===== SUPPLIED MATERIAL =====

Lemma model_state_wf s model recipe policy ek dt : state_wf s →
  let '(s', m) := _model_state s model recipe policy ek dt in
  state_wf s' ∧ ledger_keys (m_ledger m) ∧ e_last_issuance_seq s' = e_last_issuance_seq s
  ∧ e_last_outcome_seq s' = e_last_outcome_seq s ∧ e_pairs s' = e_pairs s ∧ e_trust s' = e_trust s.
Proof.
  intros Hw. pose proof (proj1 (state_wf_alt s) Hw) as (Hm & Ht & Hs & Hn & Hp). unfold _model_state.
  set (fresh := {| m_recipe := recipe; m_calibration := _; m_ledger := _ |}).
  assert (ledger_keys (m_ledger fresh)) as Hf by (split; constructor).
  assert (state_wf (set_models (dset model fresh (e_models s)) s)) as Hw'.
  { apply state_wf_alt. split_and!; try done. by apply models_dset. }
  destruct (dget model (e_models s)) as [m|] eqn:Em; [|done]. case_bool_decide; [|done]. split_and!; try done.
  destruct Hm as [_ Hm]. rewrite Forall_forall in Hm. by apply (Hm _ (dget_elem_of _ _ _ Em)).
Qed.

Lemma put_model_wf model m s : state_wf s → ledger_keys (m_ledger m) → state_wf (put_model model m s).
Proof.
  intros (Hm & Ht & Hs & Hn & Hp)%state_wf_alt Hk. apply state_wf_alt. split_and!; try done. by apply models_dset.
Qed.

(** * Folding the journal *)

Section folds.
Context (s : ForecastSettings) (ek : string) (policy : CalibrationPolicy).

Lemma note_issued_wf iss b st model st' : note_issued s ek policy iss b st model = Ok st' → state_wf st →
  state_wf st' ∧ e_last_issuance_seq st' = e_last_issuance_seq st ∧ e_last_outcome_seq st' = e_last_outcome_seq st.
Proof.
  intros H Hw. unfold note_issued in H. ok_inv H.
  match type of H with context [_model_state ?a ?b ?c ?d ?e ?f] =>
    pose proof (model_state_wf a b c d e f Hw) as Hm; destruct (_model_state a b c d e f) as [st1 m] end.
  destruct Hm as (Hw1 & Hk & Hi & Ho & _). ok_inv H. subst st'.
  match goal with E : note_issuance _ _ _ _ _ _ _ _ _ _ _ _ = Ok _ |- _ => pose proof (note_issuance_keys _ _ _ _ _ _ _ _ _ _ _ _ _ E Hk) end.
  split; [by apply put_model_wf|]. by split.
Qed.

Lemma fold_issuance_wf st iss st' : fold_issuance s ek policy st iss = Ok st' → state_wf st →
  state_wf st' ∧ e_last_issuance_seq st' = i_seq iss ∧ e_last_outcome_seq st' = e_last_outcome_seq st.
Proof.
  intros H Hw. unfold fold_issuance in H. ok_inv H. subst st'. cbn [e_last_issuance_seq e_last_outcome_seq].
  match goal with E : foldM _ _ _ = Ok ?st1 |- _ =>
    assert (state_wf st1 ∧ e_last_outcome_seq st1 = e_last_outcome_seq st) as [Hw1 Ho];
      [refine (foldM_inv (λ x, state_wf x ∧ e_last_outcome_seq x = e_last_outcome_seq st) _ _ _ _ _ _ E); [|done]|] end.
  { intros st1 model st2 _ [Hw1 Ho1] E. destruct (note_issued_wf _ _ _ _ _ E Hw1) as (? & _ & ?). split; [done|congruence]. }
  split; [|done]. apply state_wf_alt. apply state_wf_alt in Hw1. done.
Qed.

Lemma fold_outcome_wf st iss o st' : fold_outcome s ek policy st iss o = Ok st' → state_wf st →
  state_wf st' ∧ e_last_outcome_seq st' = o_seq o ∧ e_last_issuance_seq st' = e_last_issuance_seq st.
Proof.
  intros H Hw. unfold fold_outcome in H. ok_inv H.
  match type of H with context [_model_state ?a ?b ?c ?d ?e ?f] =>
    pose proof (model_state_wf a b c d e f Hw) as Hm; destruct (_model_state a b c d e f) as [st1 m] end.
  destruct Hm as (Hw1 & Hk & Hi & Ho & Ep & _). ok_inv H. subst st'. cbn [e_last_issuance_seq e_last_outcome_seq].
  match goal with E : note_outcome _ _ _ _ _ _ = Ok ?l |- _ => pose proof (note_outcome_keys _ _ _ _ _ _ _ E Hk) as Hl end.
  match goal with E : of_option _ (dget "statistical" _) = Ok _ |- _ => apply of_option_ok in E end.
  match goal with E : dget "statistical" (e_pairs st1) = Some _, F : note_pair _ _ _ _ _ = Ok ?p |- _ =>
    assert (pair_keys p) as Hpk by (eapply note_pair_keys; [exact F|]; apply (proj1 (state_wf_alt _)) in Hw1 as (_ & _ & _ & _ & Hf);
      rewrite Forall_forall in Hf; exact (Hf _ (dget_elem_of _ _ _ E))) end.
  split; [|by split]. apply state_wf_alt in Hw1 as (Hms & Ht & Hs & Hn & Hp). apply state_wf_alt. split_and!; try done.
  - by apply models_dset.
  - by apply dset_NoDup.
  - rewrite Forall_forall in *. intros [k q] Hq. apply elem_of_dset in Hq as [[-> ->]|Hq]; [done|by apply (Hp (k, q))].
Qed.

(** The journal's rows of the epoch. *)
Definition rows_after (n : Z) (st : store) : list issuance_row :=
  filter (λ r, bool_decide (ir_evidence_key r = ek) && (n <? ir_seq r)) (issuances st).
Definition outs_after (n : Z) (st : store) : list Outcome :=
  filter (λ o, bool_decide (o_evidence_key o = ek) && (n <? o_seq o)) (outcomes st).

(** After the newest of the elements beyond a number, none is beyond it. *)
Lemma beyond_newest {A} (f : A → Z) (p : A → bool) n l y : StronglySorted Z.lt (f <$> l) →
  last (filter (λ x, p x && (n <? f x)) l) = Some y → filter (λ x, p x && (f y <? f x)) l = [].
Proof.
  intros Hs Hl. apply list_nil_filter, Forall_forall. intros x Hx. rewrite Is_true_true. intros H. bool_prop.
  apply last_Some in Hl as [l' Hl]. assert (f y ≤ f x ∧ n < f y) as [_ Hny].
  { split; [lia|]. assert (y ∈ filter (λ x, p x && (n <? f x)) l) as Hy by (rewrite Hl; apply elem_of_app; right; left).
    apply list_elem_of_filter in Hy as [Hy _]. apply Is_true_true in Hy. bool_prop. done. }
  assert (x ∈ filter (λ x, p x && (n <? f x)) l) as Hin.
  { apply list_elem_of_filter. split; [|done]. apply Is_true_true, andb_true_iff. split; [done|]. apply Z.ltb_lt. lia. }
  pose proof (SS_fmap_filter Z.lt f (λ x, p x && (n <? f x)) l Hs) as Hsf. cbv beta in Hsf. rewrite Hl in Hsf, Hin.
  apply elem_of_app in Hin as [Hin|Hin%list_elem_of_singleton]; [|subst; lia].
  rewrite fmap_app in Hsf. clear -Hsf Hin H0. induction l' as [|z l' IH]; [by apply elem_of_nil in Hin|]. cbn in Hsf.
  apply StronglySorted_inv in Hsf as [Hsf Hz]. apply elem_of_cons in Hin as [->|Hin]; [|by apply IH].
  rewrite Forall_app in Hz. destruct Hz as [_ Hz]. apply Forall_cons in Hz as [Hz _]. lia.
Qed.

Lemma issuances_after_rows n j l j' : issuances_after ek n j = (Ok l, j') → j' = j ∧ Forall2 decodes (rows_after n j) l.
Proof.
  unfold issuances_after. intros H%guard_ok. ok_inv H. match goal with E : sget _ = _ |- _ => injection E as <- <- end.
  by apply mapM_rows in H.
Qed.

Lemma issuances_after_none n j : rows_after n j = [] → issuances_after ek n j = (Ok [], j).
Proof. intros H. unfold issuances_after, _guard, mbind, se_bind, sget. fold (rows_after n j). by rewrite H. Qed.

Lemma fold_issuances_wf isss st st' : foldM (fold_issuance s ek policy) st isss = Ok st' → state_wf st →
  state_wf st' ∧ e_last_outcome_seq st' = e_last_outcome_seq st
  ∧ e_last_issuance_seq st' = match last isss with Some i => i_seq i | None => e_last_issuance_seq st end.
Proof.
  revert st. induction isss as [|i t IH]; intros st H Hw; [by injection H as <-|]. cbn [foldM] in H. ok_inv H.
  match goal with E : fold_issuance _ _ _ _ _ = Ok _ |- _ => destruct (fold_issuance_wf _ _ _ E Hw) as (Hw1 & Hi & Ho) end.
  destruct (IH _ H Hw1) as (? & Ho2 & Hl). split_and!; [done|congruence|]. rewrite Hl, last_cons. by destruct (last t).
Qed.

Lemma fold_outcomes_wf os st j st' j' : fold_outcomes s ek policy st os j = (Ok st', j') → state_wf st →
  j' = j ∧ state_wf st' ∧ e_last_issuance_seq st' = e_last_issuance_seq st
  ∧ e_last_outcome_seq st' = match last os with Some o => o_seq o | None => e_last_outcome_seq st end.
Proof.
  revert st j. induction os as [|o t IH]; intros st j H Hw; [by injection H as <- <-|]. cbn [fold_outcomes] in H. ok_inv H. lift_inv.
  match goal with E : of_option _ _ = Ok _ |- _ => apply of_option_ok in E; subst end.
  match goal with E : get_issuance_by_id _ _ = _ |- _ => apply get_by_id_ok in E as (-> & _) end.
  match goal with E : fold_outcome _ _ _ _ _ _ = Ok _ |- _ => destruct (fold_outcome_wf _ _ _ _ E Hw) as (Hw1 & Ho & Hi) end.
  destruct (IH _ _ H Hw1) as (-> & ? & Hi2 & Hl). split_and!; [done|done|congruence|]. rewrite Hl, last_cons. by destruct (last t).
Qed.

(** * Checkpoints of the service *)

(** Every checkpoint is one the service wrote: the text of a well-formed state, with its own sequence number. *)
Definition our_checkpoint (c : checkpoint_row) : Prop :=
  ∃ st, canonical_json (state_json st) = Ok (cr_payload c) ∧ state_wf st ∧ e_last_outcome_seq st = cr_last_outcome_seq c.
Definition ours (j : store) : Prop := Forall our_checkpoint (checkpoints j).

Lemma norm_state_wf st : state_wf st → state_wf (norm_state st).
Proof.
  intros (Hm & Ht & Hs & Hn & Hp)%state_wf_alt. apply state_wf_alt. unfold norm_state. cbn [e_models e_trust e_pairs].
  assert (∀ V W (h : V → W) (d : list (string * V)), (map_vals h (by_key id d)).*1 ≡ₚ d.*1) as Hk.
  { intros V W h d. unfold map_vals. rewrite <-list_fmap_compose. change (fst ∘ _) with (fst (A := string) (B := V)). by rewrite by_key_perm. }
  split_and!.
  - destruct Hm as [H1 H2]. split; [by rewrite Hk|]. unfold map_vals. rewrite by_key_perm, Forall_fmap. eapply Forall_impl; [exact H2|].
    intros [k m] [Hb Hpe]. cbn in *. destruct (norm_ledger_same _ Hb Hpe) as (_ & _ & Hperm & _). split; [by rewrite Hperm|].
    cbn [norm_ledger set_pending pending]. by rewrite by_key_perm.
  - destruct Ht as [H1 H2]. split; cbn [norm_trust ts_hyst]; by rewrite by_key_perm.
  - intros sel E. cbn [norm_trust ts_selection] in E. destruct (ts_selection (e_trust st)) as [p|] eqn:Ep; [|discriminate].
    injection E as <-. cbn [norm_selection sel_entry_since]. rewrite by_key_perm. by apply Hs.
  - by rewrite Hk.
  - unfold map_vals. rewrite by_key_perm, Forall_fmap. eapply Forall_impl; [exact Hp|]. intros [k q] (H1 & H2 & H3). cbn in *.
    split_and!; cbn [norm_pair ps_recipes ps_pending ps_buckets]; by rewrite by_key_perm.
Qed.

Lemma our_state c j : our_checkpoint c → loads (cr_payload c) = Ok j → ∃ st, state_wf st ∧ state_of j = Ok (norm_state st)
  ∧ canonical_json (state_json st) = Ok (cr_payload c) ∧ e_last_outcome_seq st = cr_last_outcome_seq c.
Proof.
  intros (st & Ht & Hw & Hn) Hl. exists st. rewrite (loads_canonical_json _ _ (state_distinct st Hw) Ht) in Hl. injection Hl as <-.
  split_and!; [done| |done..]. by apply state_reads, Hw.
Qed.

(** * Exactly once *)

(** What a recovered state has seen: nothing of the epoch is left to fold. *)
Definition caught_up (st : epoch_state) (j : store) : Prop :=
  rows_after (e_last_issuance_seq st) j = [] ∧ outs_after (e_last_outcome_seq st) j = [].

Lemma forall2_last (l : list issuance_row) (k : list Issuance) i : Forall2 decodes l k → last k = Some i → ∃ r, last l = Some r ∧ i_seq i = ir_seq r.
Proof.
  intros Hf Hl. rewrite last_lookup in Hl. rewrite last_lookup, (Forall2_length _ _ _ Hf). destruct (Forall2_lookup_r _ _ _ _ _ Hf Hl) as (r & Hr & Hd).
  exists r. split; [done|]. by apply (de_seq r i).
Qed.

Lemma recover_run_wf given j st j' : journal_ok j → match given with Some st0 => state_wf st0 | None => ours j end →
  _recover s ek policy given j = (Ok st, j') → j' = j ∧ state_wf st ∧ caught_up st j.
Proof.
  intros Hj Hg H. unfold _recover in H. apply se_bind_ok in H as (st0 & j0 & H0 & H).
  assert (j0 = j ∧ state_wf st0) as [-> Hw0].
  { destruct given as [g|]; [injection H0 as <- <-; done|]. ok_inv H0.
    match goal with E : latest_checkpoint _ _ = _ |- _ => apply latest_checkpoint_ok in E as [-> Hl] end.
    destruct (last _) as [c|] eqn:El.
    - destruct Hl as (jc & Hld & _ & ->). apply lift_ok in H0 as [H0 ->]. cbn [c_state] in H0. split; [done|].
      apply last_Some_elem_of, list_elem_of_filter in El as [_ Hin]. unfold ours in Hg. rewrite Forall_forall in Hg.
      destruct (our_state c jc (Hg _ Hin) Hld) as (est & Hwe & He & _). assert (st0 = norm_state est) as -> by congruence.
      by apply norm_state_wf.
    - subst. injection H0 as <- <-. split; [done|]. apply initial_wf. }
  ok_inv H. lift_inv. match goal with E : issuances_after _ _ _ = _ |- _ => apply issuances_after_rows in E as [-> Hrows] end.
  match goal with E : foldM _ _ _ = Ok ?q |- _ => destruct (fold_issuances_wf _ _ _ E Hw0) as (Hw1 & Ho1 & Hi1); rename q into st1 end.
  match goal with E : outcomes_after _ _ _ = _ |- _ => rewrite (outcomes_after_ok j ek _ Hj) in E; injection E as <- <- end.
  apply fold_outcomes_wf in H as (-> & Hw & Hi & Ho); [|done]. split_and!; [done|done|]. split.
  - rewrite Hi, Hi1. match goal with E : Forall2 decodes _ ?l |- _ => destruct (last l) as [i|] eqn:El end.
    + destruct (forall2_last _ _ _ Hrows El) as (r & Hr & ->). unfold rows_after in *.
      apply (beyond_newest ir_seq _ _ _ _ (jo_seqs _ Hj) Hr).
    + apply last_None in El as ->. by apply Forall2_nil_inv_r in Hrows.
  - rewrite Ho. fold (outs_after (e_last_outcome_seq st1) j). destruct (last (outs_after (e_last_outcome_seq st1) j)) as [o|] eqn:El.
    + by apply (beyond_newest o_seq _ _ _ _ (jo_out_seqs _ Hj) El).
    + by apply last_None in El.
Qed.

=====

- _THE PROBLEM_: Your reply should hold all the lines from the listing above in which "revert" appears.

- _RESULT OF THIS EXERCISE_:
  revert st. induction isss as [|i t IH]; intros st H Hw; [by injection H as <-|]. cbn [foldM] in H. ok_inv H.
  revert st j. induction os as [|o t IH]; intros st j H Hw; [by injection H as <- <-|]. cbn [fold_outcomes] in H. ok_inv H. lift_inv.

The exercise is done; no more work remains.